LISTED RECORDS ▸
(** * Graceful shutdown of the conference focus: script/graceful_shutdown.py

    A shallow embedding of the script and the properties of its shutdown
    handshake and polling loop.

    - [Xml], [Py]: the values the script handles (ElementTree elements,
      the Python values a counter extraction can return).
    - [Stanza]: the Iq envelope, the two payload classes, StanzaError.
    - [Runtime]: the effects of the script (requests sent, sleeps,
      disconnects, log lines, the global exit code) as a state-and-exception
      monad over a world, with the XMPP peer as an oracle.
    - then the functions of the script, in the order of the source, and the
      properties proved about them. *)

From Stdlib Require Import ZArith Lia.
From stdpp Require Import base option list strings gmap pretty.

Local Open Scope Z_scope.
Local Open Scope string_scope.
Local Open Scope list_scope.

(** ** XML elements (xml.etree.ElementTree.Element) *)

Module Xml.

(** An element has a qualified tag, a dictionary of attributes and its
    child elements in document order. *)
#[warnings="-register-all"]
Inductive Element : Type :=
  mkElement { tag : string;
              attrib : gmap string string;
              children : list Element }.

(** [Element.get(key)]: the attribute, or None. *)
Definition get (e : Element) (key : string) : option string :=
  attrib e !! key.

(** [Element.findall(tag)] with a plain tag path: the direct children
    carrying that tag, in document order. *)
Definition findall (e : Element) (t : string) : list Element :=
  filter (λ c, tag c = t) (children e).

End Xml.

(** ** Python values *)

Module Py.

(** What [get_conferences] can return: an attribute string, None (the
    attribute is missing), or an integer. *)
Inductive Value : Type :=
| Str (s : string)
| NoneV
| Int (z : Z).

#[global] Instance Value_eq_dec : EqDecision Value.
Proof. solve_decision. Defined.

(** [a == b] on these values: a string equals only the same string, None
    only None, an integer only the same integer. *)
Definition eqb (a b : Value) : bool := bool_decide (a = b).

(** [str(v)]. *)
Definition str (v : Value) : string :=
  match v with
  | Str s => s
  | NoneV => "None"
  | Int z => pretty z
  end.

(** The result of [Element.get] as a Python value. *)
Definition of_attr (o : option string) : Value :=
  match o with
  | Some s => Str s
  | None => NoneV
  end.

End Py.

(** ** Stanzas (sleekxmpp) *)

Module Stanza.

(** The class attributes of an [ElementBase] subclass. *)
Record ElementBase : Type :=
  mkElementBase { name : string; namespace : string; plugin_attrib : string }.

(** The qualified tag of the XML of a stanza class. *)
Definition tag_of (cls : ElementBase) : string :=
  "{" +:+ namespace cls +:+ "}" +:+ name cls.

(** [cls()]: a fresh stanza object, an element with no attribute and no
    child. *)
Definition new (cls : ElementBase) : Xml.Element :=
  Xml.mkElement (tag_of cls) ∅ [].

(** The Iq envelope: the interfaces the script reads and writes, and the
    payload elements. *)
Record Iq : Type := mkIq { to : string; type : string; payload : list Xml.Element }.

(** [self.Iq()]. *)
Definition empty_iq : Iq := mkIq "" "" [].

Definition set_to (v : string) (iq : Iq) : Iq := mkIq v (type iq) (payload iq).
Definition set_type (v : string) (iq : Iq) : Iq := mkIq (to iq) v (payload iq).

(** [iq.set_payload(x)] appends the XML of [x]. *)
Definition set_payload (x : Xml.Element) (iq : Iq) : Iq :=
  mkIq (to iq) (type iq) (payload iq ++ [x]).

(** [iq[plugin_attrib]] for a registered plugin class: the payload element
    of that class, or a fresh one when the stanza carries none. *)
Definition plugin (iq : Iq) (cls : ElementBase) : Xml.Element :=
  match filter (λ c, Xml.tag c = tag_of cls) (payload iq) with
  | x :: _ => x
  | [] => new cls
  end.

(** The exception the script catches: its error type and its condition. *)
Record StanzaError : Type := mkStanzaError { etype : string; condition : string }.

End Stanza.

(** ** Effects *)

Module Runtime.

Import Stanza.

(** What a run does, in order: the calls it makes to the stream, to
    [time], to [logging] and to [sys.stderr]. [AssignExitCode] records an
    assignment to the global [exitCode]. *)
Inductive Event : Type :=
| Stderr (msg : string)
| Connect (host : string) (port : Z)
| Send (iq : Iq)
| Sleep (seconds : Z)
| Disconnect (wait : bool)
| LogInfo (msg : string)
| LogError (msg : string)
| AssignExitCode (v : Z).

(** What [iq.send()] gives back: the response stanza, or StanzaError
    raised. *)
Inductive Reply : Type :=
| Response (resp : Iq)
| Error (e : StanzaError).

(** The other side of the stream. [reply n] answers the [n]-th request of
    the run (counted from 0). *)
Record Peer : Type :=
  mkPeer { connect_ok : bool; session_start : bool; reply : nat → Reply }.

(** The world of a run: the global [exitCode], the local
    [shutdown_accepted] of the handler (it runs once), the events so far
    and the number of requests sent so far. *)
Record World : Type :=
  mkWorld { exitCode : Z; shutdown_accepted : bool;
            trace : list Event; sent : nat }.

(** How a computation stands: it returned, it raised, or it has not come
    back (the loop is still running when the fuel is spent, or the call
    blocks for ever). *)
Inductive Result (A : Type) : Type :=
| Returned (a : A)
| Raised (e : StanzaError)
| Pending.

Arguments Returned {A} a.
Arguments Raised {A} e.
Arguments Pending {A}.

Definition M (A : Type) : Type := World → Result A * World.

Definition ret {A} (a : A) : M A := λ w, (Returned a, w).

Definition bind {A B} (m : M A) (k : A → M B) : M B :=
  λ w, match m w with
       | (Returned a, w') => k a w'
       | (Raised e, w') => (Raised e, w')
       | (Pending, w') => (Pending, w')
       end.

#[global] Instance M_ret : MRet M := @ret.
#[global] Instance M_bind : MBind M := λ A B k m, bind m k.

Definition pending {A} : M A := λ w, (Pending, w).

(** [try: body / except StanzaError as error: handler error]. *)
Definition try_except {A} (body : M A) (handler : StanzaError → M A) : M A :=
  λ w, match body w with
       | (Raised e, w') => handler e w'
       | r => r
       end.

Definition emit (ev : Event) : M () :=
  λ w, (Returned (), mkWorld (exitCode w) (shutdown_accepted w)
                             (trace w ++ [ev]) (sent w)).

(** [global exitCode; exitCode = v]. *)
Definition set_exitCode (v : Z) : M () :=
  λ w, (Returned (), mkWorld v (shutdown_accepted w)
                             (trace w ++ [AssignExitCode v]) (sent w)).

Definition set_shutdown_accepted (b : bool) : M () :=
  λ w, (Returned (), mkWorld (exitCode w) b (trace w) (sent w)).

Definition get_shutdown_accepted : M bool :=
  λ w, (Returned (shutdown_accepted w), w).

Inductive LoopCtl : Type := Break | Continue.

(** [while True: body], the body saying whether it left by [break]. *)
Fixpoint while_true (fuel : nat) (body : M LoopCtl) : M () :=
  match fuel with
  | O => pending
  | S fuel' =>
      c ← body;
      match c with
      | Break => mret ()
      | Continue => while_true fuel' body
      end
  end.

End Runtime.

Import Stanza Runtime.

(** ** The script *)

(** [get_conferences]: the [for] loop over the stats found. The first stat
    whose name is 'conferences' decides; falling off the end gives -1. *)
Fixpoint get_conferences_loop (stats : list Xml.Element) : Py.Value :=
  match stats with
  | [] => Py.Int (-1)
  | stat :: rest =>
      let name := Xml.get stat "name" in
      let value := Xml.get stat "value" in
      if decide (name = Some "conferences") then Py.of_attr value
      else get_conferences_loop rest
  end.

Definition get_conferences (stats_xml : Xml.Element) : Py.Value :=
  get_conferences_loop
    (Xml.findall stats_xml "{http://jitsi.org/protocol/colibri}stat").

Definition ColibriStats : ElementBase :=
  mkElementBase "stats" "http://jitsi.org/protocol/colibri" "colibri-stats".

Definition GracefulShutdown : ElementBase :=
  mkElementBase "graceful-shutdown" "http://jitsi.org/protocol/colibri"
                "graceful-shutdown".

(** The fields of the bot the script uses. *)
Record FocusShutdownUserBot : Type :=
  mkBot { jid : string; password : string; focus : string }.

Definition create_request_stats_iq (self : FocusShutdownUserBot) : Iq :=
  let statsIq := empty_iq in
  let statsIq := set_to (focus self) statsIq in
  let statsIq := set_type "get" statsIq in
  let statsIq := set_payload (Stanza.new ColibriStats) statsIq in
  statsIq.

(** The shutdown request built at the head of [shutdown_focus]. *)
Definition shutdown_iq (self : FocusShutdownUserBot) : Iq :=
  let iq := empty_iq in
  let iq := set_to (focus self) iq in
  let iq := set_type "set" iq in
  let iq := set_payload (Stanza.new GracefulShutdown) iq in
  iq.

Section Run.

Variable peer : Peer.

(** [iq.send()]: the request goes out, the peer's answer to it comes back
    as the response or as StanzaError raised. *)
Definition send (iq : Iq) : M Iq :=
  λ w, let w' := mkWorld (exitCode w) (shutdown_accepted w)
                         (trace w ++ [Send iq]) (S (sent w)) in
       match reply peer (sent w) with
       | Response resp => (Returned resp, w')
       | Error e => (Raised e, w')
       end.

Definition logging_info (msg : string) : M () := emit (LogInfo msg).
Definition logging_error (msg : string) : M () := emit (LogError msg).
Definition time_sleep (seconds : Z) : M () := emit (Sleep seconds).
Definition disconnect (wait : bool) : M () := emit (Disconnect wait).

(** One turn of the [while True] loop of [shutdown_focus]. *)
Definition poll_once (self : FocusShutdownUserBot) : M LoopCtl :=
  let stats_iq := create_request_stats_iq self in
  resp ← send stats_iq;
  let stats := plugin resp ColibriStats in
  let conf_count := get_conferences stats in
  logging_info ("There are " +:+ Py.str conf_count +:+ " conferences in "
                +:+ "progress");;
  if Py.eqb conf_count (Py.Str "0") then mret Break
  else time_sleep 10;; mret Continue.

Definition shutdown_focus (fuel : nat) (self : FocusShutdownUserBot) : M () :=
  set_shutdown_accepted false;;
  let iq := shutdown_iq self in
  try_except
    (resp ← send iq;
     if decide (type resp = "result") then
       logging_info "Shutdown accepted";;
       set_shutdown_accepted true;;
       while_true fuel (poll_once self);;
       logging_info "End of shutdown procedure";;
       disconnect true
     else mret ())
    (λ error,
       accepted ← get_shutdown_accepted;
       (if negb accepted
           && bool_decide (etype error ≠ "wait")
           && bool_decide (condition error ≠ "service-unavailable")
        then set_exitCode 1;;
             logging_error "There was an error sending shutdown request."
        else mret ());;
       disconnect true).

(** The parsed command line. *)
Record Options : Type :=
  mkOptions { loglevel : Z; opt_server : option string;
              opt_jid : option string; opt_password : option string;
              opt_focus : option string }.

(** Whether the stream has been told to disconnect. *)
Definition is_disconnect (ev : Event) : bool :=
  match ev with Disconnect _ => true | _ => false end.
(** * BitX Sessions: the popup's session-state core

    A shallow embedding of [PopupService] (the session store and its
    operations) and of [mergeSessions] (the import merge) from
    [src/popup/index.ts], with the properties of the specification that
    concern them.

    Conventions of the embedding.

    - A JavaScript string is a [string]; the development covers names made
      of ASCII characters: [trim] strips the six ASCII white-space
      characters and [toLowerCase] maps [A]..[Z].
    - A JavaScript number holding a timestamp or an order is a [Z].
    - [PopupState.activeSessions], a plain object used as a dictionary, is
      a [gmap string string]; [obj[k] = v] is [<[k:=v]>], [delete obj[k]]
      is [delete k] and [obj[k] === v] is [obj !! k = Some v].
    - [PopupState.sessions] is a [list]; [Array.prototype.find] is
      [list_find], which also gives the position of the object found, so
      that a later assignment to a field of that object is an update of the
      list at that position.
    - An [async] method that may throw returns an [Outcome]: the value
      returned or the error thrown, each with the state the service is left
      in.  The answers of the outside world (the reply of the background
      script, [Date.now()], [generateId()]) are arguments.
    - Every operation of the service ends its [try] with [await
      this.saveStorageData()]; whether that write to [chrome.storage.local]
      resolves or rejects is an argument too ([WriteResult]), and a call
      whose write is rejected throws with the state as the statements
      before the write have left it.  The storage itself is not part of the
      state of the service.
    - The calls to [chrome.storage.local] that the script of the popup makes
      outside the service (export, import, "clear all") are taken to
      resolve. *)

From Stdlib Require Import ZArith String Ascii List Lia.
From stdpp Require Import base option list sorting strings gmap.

WHAT TO PRODUCE ▸ Look back at the data above. Transcribe exactly the lines starting at the line that contains "- An [async]" and ending at the line that contains "this.saveStorageData()]; whether that".

ANSWER TO THIS TASK ▸
    - An [async] method that may throw returns an [Outcome]: the value
      returned or the error thrown, each with the state the service is left
      in.  The answers of the outside world (the reply of the background
      script, [Date.now()], [generateId()]) are arguments.
    - Every operation of the service ends its [try] with [await
      this.saveStorageData()]; whether that write to [chrome.storage.local]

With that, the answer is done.